(* ===== verification/Bundles.v ===== *)
(** * Archive validation (document_processing::pptx, ::workspace_bundle)

    The bounded structural checks on worker-produced PPTX packages and
    Workspace bundles.  The ZIP reader (crate zip), the manifest decoder
    (serde_json), the MIME parser and the digest are parameters: an archive is
    the list of its entries as the reader returns them. *)
From S2P Require Import Prelude Store Text Paths ProcessingModel.

Open Scope Z_scope.

(** What the ZIP reader says of an entry: its declared size and mode, and the
    bytes its stream yields before ending or failing. *)
Record ZipEntry : Type := MkEntry {
  ze_name : text;
  ze_is_dir : bool;
  ze_unix_mode : option Z;
  ze_size : Z;
  ze_data : bytes;
  ze_read_fails : bool;
}.
(** [by_index] may fail on an entry. *)
Abbreviation archive := (list (option ZipEntry)).

(** [mode & 0o170000]. *)
Definition file_type (e : ZipEntry) : Z := Z.land (default 33188 (ze_unix_mode e)) 61440.
Definition S_IFDIR : Z := 16384.
Definition S_IFREG : Z := 32768.

(** ** pptx.rs *)

Definition MAX_ARCHIVE_ENTRIES : nat := 16384.
Definition REQUIRED_PARTS : list text :=
  lit <$> ["[Content_Types].xml"; "_rels/.rels"; "ppt/presentation.xml"]%string.

Inductive PptxValidationError : Type := PptxArchive | UnsafePart | PptxLimit | MissingPart.

Record PptxScan : Type := MkScan {
  names : gset text; required : gset text; expanded_bytes : Z }.

(** One turn of the entry loop of [validate_pptx]. *)
Definition scan_part (max_expanded_bytes : Z) (acc : PptxScan) (entry : option ZipEntry) :
    result PptxValidationError PptxScan :=
  match entry with
  | None => Err PptxArchive
  | Some e =>
      let normalized := default (ze_name e) (strip_suffix [slash] (ze_name e)) in
      if negb (safe_part_name (ze_name e)) || bool_decide (normalized ∈ names acc)
      then Err UnsafePart else
      if negb (bool_decide (file_type e ∈ [0; S_IFDIR; S_IFREG])) then Err UnsafePart else
      match u64_checked_add (expanded_bytes acc) (ze_size e) with
      | None => Err PptxLimit
      | Some expanded =>
          if max_expanded_bytes <? expanded then Err PptxLimit else
          let is_required := bool_decide (normalized ∈ REQUIRED_PARTS) in
          if is_required && (ze_is_dir e || (ze_size e =? 0)) then Err MissingPart else
          if ze_read_fails e || negb (Z.of_nat (length (ze_data e)) =? ze_size e)
          then Err PptxArchive else
          Ok (MkScan ({[normalized]} ∪ names acc)
                (if is_required then {[normalized]} ∪ required acc else required acc) expanded)
      end
  end.

Fixpoint scan_parts (max_expanded_bytes : Z) (acc : PptxScan) (entries : archive) :
    result PptxValidationError PptxScan :=
  match entries with
  | [] => Ok acc
  | e :: entries =>
      acc ← scan_part max_expanded_bytes acc e; scan_parts max_expanded_bytes acc entries
  end.

Definition validate_pptx (open_zip : bytes → option archive) (content : bytes)
    (max_expanded_bytes : Z) : result PptxValidationError unit :=
  match open_zip content with
  | None => Err PptxArchive
  | Some entries =>
      if bool_decide (entries = []) || (MAX_ARCHIVE_ENTRIES <? length entries)%nat
      then Err PptxLimit else
      scan ← scan_parts max_expanded_bytes (MkScan ∅ ∅ 0) entries;
      if existsb (λ part, negb (bool_decide (part ∈ required scan))) REQUIRED_PARTS
      then Err MissingPart else Ok ()
  end.

(** ** workspace_bundle.rs *)

Definition SCHEMA : text := lit "workspace-bundle/v1".
Definition MAX_FILES : nat := 4096.
Definition MAX_MANIFEST_BYTES : Z := 4 * 1024 * 1024.

Inductive WorkspaceBundleError : Type :=
  BundleArchive | UnsafePath | BundleLimit | Manifest | ManifestMismatch.

Record WorkspaceDocument : Type := MkDocument { document_path : text; document_content : text }.
Record WorkspaceBundleAsset : Type := MkBundleAsset {
  asset_path : text; asset_media_type : text; asset_bytes : bytes }.
Record ValidatedWorkspaceBundle : Type := MkBundle {
  bundle_entry_file_path : text;
  bundle_directories : list text;
  bundle_documents : list WorkspaceDocument;
  bundle_assets : list WorkspaceBundleAsset;
}.

Record WorkspaceBundleFile : Type := MkBundleFile {
  bf_path : text; bf_kind : text; bf_media_type : option text; bf_size_bytes : Z;
  bf_sha256 : text }.
Record WorkspaceBundleManifest : Type := MkManifest {
  bm_schema : text; bm_project_type : ProjectType; bm_entry_file_path : text;
  bm_files : list WorkspaceBundleFile }.

(** [read_bounded]: the reader stops after [limit + 1] bytes. *)
Definition read_bounded (e : ZipEntry) (limit : Z) : result WorkspaceBundleError bytes :=
  let cap := Z.min u64_max (limit + 1) in
  if cap <=? Z.of_nat (length (ze_data e)) then
    if limit <? cap then Err BundleLimit else Ok (take (Z.to_nat cap) (ze_data e))
  else if ze_read_fails e then Err BundleArchive else Ok (ze_data e).

(** The ancestors [Path::parent] yields on a sanitized path, innermost first. *)
Fixpoint ancestors (reversed_segments : list text) : list text :=
  match reversed_segments with
  | [] | [_] => []
  | _ :: rest => join slash (reverse rest) :: ancestors rest
  end.
Definition collect_path_ancestors (path : text) (directories : gset text) : gset text :=
  list_to_set (ancestors (reverse (split slash path))) ∪ directories.

Record ArchiveScan : Type := MkArchiveScan {
  as_names : gset text; as_files : gmap text bytes; as_manifest : option bytes;
  as_expanded : Z }.

(** One turn of the entry loop of [validate_workspace_bundle]. *)
Definition scan_entry (max_expanded_bytes : Z) (acc : ArchiveScan) (entry : option ZipEntry) :
    result WorkspaceBundleError ArchiveScan :=
  match entry with
  | None => Err BundleArchive
  | Some e =>
      let name := ze_name e in
      if ze_is_dir e || negb (safe_archive_name name) || bool_decide (name ∈ as_names acc)
      then Err UnsafePath else
      if negb (bool_decide (file_type e ∈ [0; S_IFREG])) then Err UnsafePath else
      match u64_checked_add (as_expanded acc) (ze_size e) with
      | None => Err BundleLimit
      | Some expanded =>
          if max_expanded_bytes <? expanded then Err BundleLimit else
          let is_manifest := text_eqb name (lit "manifest.json") in
          let per_file_limit := if is_manifest then Z.min MAX_MANIFEST_BYTES max_expanded_bytes
                                else max_expanded_bytes in
          content ← read_bounded e per_file_limit;
          let names := {[name]} ∪ as_names acc in
          if is_manifest then Ok (MkArchiveScan names (as_files acc) (Some content) expanded)
          else match strip_prefix (lit "project/") name with
               | None => Err UnsafePath
               | Some path =>
                   match sanitize_project_path path with
                   | Err _ => Err UnsafePath
                   | Ok path =>
                       if bool_decide (is_Some (as_files acc !! path)) then Err UnsafePath
                       else Ok (MkArchiveScan names (<[path := content]> (as_files acc))
                                  (as_manifest acc) expanded)
                   end
               end
      end
  end.

Fixpoint scan_entries (max_expanded_bytes : Z) (acc : ArchiveScan) (entries : archive) :
    result WorkspaceBundleError ArchiveScan :=
  match entries with
  | [] => Ok acc
  | e :: entries =>
      acc ← scan_entry max_expanded_bytes acc e; scan_entries max_expanded_bytes acc entries
  end.

Section bundle.
Context (sha256 : bytes → bytes) (hex_encode : bytes → text).
(** The essence of a media type the MIME parser accepts. *)
Context (mime_essence : text → option text).

Record ManifestScan : Type := MkManifestScan {
  ms_paths : gset text; ms_files : gmap text bytes; ms_documents : list WorkspaceDocument;
  ms_assets : list WorkspaceBundleAsset; ms_directories : gset text;
  ms_entry_is_document : bool }.

Definition accepted_media_type (m : option text) : option text :=
  value ← m;
  if (str_len value <=? 127)%N && bool_decide (mime_essence value = Some value)
  then Some value else None.

(** One turn of the record loop of [materialize_manifest]. *)
Definition scan_record (entry_file_path : text) (acc : ManifestScan) (r : WorkspaceBundleFile) :
    result WorkspaceBundleError ManifestScan :=
  match sanitize_project_path (bf_path r) with
  | Err _ => Err ManifestMismatch
  | Ok path =>
      if negb (text_eqb path (bf_path r)) || bool_decide (path ∈ ms_paths acc)
         || (bf_size_bytes r <? 0) || negb (str_len (bf_sha256 r) =? 64)%N
      then Err ManifestMismatch else
      match ms_files acc !! path with
      | None => Err ManifestMismatch
      | Some content =>
          if negb (Z.of_nat (length content) =? bf_size_bytes r)
             || negb (text_eqb (hex_encode (sha256 content)) (bf_sha256 r))
          then Err ManifestMismatch else
          let paths := {[path]} ∪ ms_paths acc in
          let files := delete path (ms_files acc) in
          let directories := collect_path_ancestors path (ms_directories acc) in
          if text_eqb (bf_kind r) (lit "document") then
            match bf_media_type r, is_document_text_path path, from_utf8 content with
            | None, true, Some contents =>
                Ok (MkManifestScan paths files
                      (ms_documents acc ++ [MkDocument path contents]) (ms_assets acc) directories
                      (ms_entry_is_document acc || text_eqb path entry_file_path))
            | _, _, _ => Err ManifestMismatch
            end
          else if text_eqb (bf_kind r) (lit "asset") then
            match accepted_media_type (bf_media_type r) with
            | Some media_type =>
                Ok (MkManifestScan paths files (ms_documents acc)
                      (ms_assets acc ++ [MkBundleAsset path media_type content]) directories
                      (ms_entry_is_document acc))
            | None => Err ManifestMismatch
            end
          else Err ManifestMismatch
      end
  end.

Fixpoint scan_records (entry_file_path : text) (acc : ManifestScan)
    (l : list WorkspaceBundleFile) : result WorkspaceBundleError ManifestScan :=
  match l with
  | [] => Ok acc
  | r :: l => acc ← scan_record entry_file_path acc r; scan_records entry_file_path acc l
  end.

Definition document_le : relation WorkspaceDocument :=
  λ a b, text_le (document_path a) (document_path b).
#[export] Instance document_le_dec : RelDecision document_le.
Proof. intros a b. unfold document_le. apply _. Defined.
#[export] Instance document_le_total : Total document_le.
Proof. intros a b. apply text_le_total. Qed.
#[export] Instance document_le_trans : Transitive document_le.
Proof. intros a b c. apply text_le_trans. Qed.
Definition asset_le : relation WorkspaceBundleAsset :=
  λ a b, text_le (asset_path a) (asset_path b).
#[export] Instance asset_le_dec : RelDecision asset_le.
Proof. intros a b. unfold asset_le. apply _. Defined.
#[export] Instance asset_le_total : Total asset_le.
Proof. intros a b. apply text_le_total. Qed.
#[export] Instance asset_le_trans : Transitive asset_le.
Proof. intros a b c. apply text_le_trans. Qed.

Definition materialize_manifest (m : WorkspaceBundleManifest) (files : gmap text bytes) :
    result WorkspaceBundleError ValidatedWorkspaceBundle :=
  match sanitize_project_path (bm_entry_file_path m) with
  | Err _ => Err ManifestMismatch
  | Ok entry =>
      if negb (text_eqb (bm_schema m) SCHEMA) || bool_decide (bm_project_type m ≠ Typst)
         || negb (accepts_entry_file_path Typst entry) || bool_decide (bm_files m = [])
         || (MAX_FILES <? length (bm_files m))%nat
         || negb (length (bm_files m) =? size files)%nat
      then Err ManifestMismatch else
      scan ← scan_records entry (MkManifestScan ∅ files [] [] ∅ false) (bm_files m);
      if bool_decide (ms_files scan ≠ ∅) || negb (ms_entry_is_document scan)
         || negb (bool_decide (ms_paths scan ∩ ms_directories scan = ∅))
      then Err ManifestMismatch else
      Ok (MkBundle entry (sort_text (elements (ms_directories scan)))
            (stable_sort document_le (ms_documents scan))
            (stable_sort asset_le (ms_assets scan)))
  end.

Definition validate_workspace_bundle (open_zip : bytes → option archive)
    (decode_manifest : bytes → option WorkspaceBundleManifest) (content : bytes)
    (max_expanded_bytes : Z) : result WorkspaceBundleError ValidatedWorkspaceBundle :=
  match open_zip content with
  | None => Err BundleArchive
  | Some entries =>
      if bool_decide (entries = []) || (MAX_FILES + 1 <? length entries)%nat
      then Err BundleLimit else
      scan ← scan_entries max_expanded_bytes (MkArchiveScan ∅ ∅ None 0) entries;
      match as_manifest scan ≫= decode_manifest with
      | None => Err Manifest
      | Some m => materialize_manifest m (as_files scan)
      end
  end.
End bundle.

WHAT TO WORK ON
From the entries above, return each line with the word "ManifestMismatch" in it.

TASK SOLUTION
  BundleArchive | UnsafePath | BundleLimit | Manifest | ManifestMismatch.
  | Err _ => Err ManifestMismatch
      then Err ManifestMismatch else
      | None => Err ManifestMismatch
          then Err ManifestMismatch else
            | _, _, _ => Err ManifestMismatch
            | None => Err ManifestMismatch
          else Err ManifestMismatch
  | Err _ => Err ManifestMismatch
      then Err ManifestMismatch else
      then Err ManifestMismatch else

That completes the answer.